Segment Start: Data supplied

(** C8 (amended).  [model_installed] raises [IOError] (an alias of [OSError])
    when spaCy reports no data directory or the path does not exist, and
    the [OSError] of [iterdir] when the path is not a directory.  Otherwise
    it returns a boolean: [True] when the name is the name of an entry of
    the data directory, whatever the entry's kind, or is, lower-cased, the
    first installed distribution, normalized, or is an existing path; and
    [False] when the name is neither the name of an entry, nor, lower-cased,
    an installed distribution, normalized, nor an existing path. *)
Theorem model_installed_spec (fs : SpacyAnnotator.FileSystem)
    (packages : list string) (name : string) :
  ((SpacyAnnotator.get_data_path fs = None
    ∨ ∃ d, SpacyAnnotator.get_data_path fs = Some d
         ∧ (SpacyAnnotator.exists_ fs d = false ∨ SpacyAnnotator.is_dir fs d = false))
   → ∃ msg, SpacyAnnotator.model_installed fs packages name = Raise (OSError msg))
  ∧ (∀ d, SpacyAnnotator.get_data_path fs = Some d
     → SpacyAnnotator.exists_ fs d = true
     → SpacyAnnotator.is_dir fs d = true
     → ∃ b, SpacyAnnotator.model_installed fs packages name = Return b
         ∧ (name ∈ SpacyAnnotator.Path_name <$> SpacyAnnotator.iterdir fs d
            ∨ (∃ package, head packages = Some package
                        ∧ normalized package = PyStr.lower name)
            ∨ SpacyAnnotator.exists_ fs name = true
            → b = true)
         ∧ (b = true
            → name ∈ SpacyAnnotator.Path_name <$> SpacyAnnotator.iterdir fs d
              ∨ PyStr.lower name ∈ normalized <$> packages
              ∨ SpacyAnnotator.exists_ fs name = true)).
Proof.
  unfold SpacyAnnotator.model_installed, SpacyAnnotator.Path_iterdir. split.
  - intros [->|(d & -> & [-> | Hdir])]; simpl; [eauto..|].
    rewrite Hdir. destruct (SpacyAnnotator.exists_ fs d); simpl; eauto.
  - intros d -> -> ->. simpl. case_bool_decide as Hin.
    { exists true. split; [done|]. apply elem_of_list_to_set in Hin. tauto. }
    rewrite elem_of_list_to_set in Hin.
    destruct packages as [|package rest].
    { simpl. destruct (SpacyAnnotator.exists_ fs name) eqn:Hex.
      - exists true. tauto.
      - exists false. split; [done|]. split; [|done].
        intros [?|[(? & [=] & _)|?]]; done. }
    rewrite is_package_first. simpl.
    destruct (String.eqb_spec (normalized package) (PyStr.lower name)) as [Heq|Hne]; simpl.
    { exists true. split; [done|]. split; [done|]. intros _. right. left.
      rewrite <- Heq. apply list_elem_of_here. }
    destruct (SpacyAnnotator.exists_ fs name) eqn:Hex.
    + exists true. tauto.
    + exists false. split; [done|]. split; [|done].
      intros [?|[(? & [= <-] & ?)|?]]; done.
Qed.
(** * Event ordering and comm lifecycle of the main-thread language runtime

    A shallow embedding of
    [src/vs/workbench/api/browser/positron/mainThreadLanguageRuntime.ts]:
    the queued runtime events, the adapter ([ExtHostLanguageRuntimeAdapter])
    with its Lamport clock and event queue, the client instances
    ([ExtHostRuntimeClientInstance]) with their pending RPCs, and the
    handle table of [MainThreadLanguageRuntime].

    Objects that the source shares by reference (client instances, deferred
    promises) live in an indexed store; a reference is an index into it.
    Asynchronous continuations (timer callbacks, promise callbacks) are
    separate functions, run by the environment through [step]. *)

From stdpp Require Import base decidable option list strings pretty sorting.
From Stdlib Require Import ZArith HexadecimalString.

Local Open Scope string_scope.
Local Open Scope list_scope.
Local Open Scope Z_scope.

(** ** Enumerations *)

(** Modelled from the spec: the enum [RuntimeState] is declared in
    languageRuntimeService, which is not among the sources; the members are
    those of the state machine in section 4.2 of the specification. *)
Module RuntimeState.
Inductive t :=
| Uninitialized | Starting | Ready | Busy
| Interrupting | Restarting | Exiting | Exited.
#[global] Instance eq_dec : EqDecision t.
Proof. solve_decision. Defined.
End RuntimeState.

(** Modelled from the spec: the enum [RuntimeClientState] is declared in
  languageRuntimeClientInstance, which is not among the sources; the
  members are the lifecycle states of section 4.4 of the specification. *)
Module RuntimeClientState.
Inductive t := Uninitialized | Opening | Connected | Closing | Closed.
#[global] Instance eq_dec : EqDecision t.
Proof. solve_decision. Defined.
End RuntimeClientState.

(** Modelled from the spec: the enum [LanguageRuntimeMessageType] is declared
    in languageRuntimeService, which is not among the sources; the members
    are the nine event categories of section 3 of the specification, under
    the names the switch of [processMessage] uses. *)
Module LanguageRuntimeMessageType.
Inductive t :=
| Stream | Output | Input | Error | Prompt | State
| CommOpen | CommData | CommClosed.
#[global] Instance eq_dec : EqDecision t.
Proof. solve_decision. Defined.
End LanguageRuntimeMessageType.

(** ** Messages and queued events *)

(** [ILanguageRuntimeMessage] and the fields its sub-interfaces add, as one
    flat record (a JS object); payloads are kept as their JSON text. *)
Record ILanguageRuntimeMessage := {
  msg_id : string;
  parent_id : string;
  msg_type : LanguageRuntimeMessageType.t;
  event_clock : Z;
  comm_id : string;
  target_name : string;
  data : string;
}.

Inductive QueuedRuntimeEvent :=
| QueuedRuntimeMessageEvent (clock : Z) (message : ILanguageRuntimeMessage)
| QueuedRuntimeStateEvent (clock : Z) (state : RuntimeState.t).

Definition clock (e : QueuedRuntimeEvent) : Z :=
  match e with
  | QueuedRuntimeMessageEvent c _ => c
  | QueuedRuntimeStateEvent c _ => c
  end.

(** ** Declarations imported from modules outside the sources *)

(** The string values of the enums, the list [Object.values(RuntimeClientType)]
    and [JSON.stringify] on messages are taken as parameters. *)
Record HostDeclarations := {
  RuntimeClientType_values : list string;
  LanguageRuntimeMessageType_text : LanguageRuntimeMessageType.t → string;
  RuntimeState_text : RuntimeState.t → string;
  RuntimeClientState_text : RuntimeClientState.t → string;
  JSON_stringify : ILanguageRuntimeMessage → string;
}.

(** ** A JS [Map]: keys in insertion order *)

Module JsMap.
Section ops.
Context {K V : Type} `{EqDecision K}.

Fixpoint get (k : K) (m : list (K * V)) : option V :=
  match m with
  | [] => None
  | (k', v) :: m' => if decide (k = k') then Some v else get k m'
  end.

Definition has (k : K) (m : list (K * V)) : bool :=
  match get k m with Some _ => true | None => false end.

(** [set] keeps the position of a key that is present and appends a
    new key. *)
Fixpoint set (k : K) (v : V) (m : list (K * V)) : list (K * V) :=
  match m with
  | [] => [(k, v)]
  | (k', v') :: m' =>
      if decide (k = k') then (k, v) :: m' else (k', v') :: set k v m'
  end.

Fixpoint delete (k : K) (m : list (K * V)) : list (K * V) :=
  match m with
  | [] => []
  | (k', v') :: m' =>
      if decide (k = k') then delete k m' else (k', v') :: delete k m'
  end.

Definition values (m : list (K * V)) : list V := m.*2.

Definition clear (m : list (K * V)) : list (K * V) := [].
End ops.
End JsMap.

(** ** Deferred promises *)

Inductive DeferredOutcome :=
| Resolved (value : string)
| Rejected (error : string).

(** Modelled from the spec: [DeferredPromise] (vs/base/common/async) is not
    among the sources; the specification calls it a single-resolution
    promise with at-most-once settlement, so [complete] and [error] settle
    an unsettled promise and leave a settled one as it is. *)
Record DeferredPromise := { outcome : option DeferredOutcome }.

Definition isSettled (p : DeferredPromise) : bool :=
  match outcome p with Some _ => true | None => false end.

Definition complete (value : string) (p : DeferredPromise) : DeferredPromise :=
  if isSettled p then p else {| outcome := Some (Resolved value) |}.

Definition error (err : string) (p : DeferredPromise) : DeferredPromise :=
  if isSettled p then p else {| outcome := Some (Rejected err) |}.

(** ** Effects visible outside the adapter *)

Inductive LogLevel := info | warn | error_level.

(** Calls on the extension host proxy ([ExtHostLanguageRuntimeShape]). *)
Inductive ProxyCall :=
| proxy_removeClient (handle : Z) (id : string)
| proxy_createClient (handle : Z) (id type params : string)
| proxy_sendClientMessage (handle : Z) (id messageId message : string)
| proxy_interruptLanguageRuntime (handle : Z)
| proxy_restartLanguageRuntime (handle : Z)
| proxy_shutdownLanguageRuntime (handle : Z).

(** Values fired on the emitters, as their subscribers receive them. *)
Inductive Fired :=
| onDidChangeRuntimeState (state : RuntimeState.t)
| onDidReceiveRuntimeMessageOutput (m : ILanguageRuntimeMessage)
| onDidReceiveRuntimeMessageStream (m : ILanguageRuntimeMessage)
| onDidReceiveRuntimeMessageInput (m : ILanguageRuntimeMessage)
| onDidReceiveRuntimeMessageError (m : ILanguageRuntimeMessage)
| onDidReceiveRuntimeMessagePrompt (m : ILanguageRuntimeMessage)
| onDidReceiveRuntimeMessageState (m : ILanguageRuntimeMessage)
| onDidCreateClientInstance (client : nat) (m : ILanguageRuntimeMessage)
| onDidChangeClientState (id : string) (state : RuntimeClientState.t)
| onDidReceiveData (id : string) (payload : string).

Segment End: Data supplied
Segment Start: Data supplied

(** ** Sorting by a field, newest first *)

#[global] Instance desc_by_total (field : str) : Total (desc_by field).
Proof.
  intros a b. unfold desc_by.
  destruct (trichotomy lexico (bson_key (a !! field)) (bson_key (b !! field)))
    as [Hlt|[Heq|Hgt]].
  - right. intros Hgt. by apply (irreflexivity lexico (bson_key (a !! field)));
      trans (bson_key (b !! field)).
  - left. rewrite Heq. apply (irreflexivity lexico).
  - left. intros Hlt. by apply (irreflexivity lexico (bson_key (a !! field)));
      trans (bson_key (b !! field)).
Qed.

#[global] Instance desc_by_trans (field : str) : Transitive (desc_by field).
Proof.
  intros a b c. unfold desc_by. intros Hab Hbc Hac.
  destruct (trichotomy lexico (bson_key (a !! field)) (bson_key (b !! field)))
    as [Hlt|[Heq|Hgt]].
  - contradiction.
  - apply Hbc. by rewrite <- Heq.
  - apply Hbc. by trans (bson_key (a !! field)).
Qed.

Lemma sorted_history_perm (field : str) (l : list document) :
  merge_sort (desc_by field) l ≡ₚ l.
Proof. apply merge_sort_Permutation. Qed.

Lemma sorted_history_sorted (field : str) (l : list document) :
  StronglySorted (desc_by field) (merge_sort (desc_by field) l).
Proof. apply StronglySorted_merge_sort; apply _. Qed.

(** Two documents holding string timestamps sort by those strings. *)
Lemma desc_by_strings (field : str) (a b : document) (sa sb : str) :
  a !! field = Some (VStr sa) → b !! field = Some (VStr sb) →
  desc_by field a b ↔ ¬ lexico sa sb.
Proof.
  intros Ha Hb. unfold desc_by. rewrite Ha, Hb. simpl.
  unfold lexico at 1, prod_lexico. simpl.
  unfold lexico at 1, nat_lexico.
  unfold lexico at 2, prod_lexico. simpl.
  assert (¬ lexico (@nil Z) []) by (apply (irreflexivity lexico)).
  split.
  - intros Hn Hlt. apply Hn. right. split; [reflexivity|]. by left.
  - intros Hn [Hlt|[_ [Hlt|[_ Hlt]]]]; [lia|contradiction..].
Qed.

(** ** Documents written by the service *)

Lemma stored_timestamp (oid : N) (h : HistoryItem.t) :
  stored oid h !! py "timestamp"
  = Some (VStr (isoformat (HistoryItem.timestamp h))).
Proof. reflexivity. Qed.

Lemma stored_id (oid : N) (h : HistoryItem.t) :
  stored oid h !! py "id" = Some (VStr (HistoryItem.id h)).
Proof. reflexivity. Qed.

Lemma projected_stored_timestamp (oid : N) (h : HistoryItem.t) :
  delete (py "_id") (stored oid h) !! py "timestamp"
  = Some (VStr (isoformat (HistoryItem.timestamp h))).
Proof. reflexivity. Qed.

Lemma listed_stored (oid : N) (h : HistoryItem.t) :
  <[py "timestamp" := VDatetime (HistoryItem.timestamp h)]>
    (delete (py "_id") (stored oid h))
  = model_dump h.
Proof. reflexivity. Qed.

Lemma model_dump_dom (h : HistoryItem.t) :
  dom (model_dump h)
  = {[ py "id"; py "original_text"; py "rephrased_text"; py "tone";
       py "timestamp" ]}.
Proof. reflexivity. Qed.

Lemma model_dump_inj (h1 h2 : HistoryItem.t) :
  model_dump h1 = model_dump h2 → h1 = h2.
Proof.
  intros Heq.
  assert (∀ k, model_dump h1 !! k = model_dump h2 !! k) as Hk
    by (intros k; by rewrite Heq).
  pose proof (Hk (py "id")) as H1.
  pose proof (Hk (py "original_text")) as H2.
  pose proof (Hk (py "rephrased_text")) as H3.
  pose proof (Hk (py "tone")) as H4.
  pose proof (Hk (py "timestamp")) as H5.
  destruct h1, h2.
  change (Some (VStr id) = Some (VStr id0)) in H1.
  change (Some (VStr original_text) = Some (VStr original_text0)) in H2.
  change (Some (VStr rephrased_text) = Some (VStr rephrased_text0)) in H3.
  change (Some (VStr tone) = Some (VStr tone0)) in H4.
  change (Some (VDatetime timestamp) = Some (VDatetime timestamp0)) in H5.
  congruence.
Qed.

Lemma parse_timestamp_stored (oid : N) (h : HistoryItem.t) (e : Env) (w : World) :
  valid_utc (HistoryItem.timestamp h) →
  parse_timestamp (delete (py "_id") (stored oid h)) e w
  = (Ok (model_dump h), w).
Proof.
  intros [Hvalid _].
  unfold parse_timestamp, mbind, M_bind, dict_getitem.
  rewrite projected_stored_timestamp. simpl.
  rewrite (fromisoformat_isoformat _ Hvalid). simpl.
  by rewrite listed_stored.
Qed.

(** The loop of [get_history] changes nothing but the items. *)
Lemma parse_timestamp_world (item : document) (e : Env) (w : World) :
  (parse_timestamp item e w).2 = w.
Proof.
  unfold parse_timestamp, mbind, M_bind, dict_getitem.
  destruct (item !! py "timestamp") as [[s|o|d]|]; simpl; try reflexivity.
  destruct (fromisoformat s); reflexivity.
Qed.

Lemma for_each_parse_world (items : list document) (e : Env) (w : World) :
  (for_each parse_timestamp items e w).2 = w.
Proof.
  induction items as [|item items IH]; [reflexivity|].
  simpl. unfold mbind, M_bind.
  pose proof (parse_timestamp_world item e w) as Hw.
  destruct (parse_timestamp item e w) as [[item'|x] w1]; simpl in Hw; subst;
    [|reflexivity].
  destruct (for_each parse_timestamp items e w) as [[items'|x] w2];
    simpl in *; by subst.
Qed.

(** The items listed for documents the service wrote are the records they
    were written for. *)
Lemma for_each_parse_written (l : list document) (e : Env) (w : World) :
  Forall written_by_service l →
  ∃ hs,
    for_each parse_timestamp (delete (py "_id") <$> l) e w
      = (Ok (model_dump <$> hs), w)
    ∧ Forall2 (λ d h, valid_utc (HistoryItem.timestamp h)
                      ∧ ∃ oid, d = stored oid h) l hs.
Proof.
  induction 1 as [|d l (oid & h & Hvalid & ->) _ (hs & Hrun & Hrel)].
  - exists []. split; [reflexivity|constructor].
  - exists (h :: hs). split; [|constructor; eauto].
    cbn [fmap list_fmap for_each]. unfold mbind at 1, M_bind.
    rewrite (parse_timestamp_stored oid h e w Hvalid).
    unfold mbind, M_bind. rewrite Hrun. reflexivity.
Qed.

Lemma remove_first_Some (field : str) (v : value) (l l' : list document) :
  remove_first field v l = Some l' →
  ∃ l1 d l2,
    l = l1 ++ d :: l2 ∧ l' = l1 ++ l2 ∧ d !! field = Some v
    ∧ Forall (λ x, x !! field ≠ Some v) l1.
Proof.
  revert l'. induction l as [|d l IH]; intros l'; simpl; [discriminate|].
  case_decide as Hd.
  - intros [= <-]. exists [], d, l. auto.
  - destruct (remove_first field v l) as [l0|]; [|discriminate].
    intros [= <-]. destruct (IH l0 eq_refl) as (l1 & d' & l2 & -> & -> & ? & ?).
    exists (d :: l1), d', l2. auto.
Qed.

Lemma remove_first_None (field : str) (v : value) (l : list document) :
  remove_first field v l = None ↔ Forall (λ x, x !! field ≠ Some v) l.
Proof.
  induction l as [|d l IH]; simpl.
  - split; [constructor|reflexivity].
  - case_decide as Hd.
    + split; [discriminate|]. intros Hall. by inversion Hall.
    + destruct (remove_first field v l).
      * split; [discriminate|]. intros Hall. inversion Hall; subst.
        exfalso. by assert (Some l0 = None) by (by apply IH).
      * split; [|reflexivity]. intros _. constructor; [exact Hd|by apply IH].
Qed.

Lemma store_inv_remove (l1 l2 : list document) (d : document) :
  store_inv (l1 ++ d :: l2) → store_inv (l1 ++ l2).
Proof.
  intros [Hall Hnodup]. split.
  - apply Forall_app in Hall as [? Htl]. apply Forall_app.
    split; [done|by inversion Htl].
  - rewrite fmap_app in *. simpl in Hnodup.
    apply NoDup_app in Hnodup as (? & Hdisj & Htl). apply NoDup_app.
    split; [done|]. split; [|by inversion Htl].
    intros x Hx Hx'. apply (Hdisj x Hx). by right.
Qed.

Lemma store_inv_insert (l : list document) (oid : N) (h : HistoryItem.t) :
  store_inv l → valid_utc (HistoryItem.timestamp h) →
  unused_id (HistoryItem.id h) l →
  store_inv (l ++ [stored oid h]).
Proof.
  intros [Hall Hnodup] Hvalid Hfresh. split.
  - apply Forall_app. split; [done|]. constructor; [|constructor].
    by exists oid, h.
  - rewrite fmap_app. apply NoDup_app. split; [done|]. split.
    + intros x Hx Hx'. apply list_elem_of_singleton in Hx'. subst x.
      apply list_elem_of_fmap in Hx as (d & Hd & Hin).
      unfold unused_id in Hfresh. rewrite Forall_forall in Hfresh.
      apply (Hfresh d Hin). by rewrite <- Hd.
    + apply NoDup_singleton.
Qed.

Segment End: Data supplied

#### [Task directions]
Among the entries above, the line containing "Inductive t := Uninitialized", the line containing "(** ** Messages and queued events *)", and all lines between them are to be restated word for word; nothing else belongs in the reply.

#### [Answer box]
Inductive t := Uninitialized | Opening | Connected | Closing | Closed.
#[global] Instance eq_dec : EqDecision t.
Proof. solve_decision. Defined.
End RuntimeClientState.

(** Modelled from the spec: the enum [LanguageRuntimeMessageType] is declared
    in languageRuntimeService, which is not among the sources; the members
    are the nine event categories of section 3 of the specification, under
    the names the switch of [processMessage] uses. *)
Module LanguageRuntimeMessageType.
Inductive t :=
| Stream | Output | Input | Error | Prompt | State
| CommOpen | CommData | CommClosed.
#[global] Instance eq_dec : EqDecision t.
Proof. solve_decision. Defined.
End LanguageRuntimeMessageType.

(** ** Messages and queued events *)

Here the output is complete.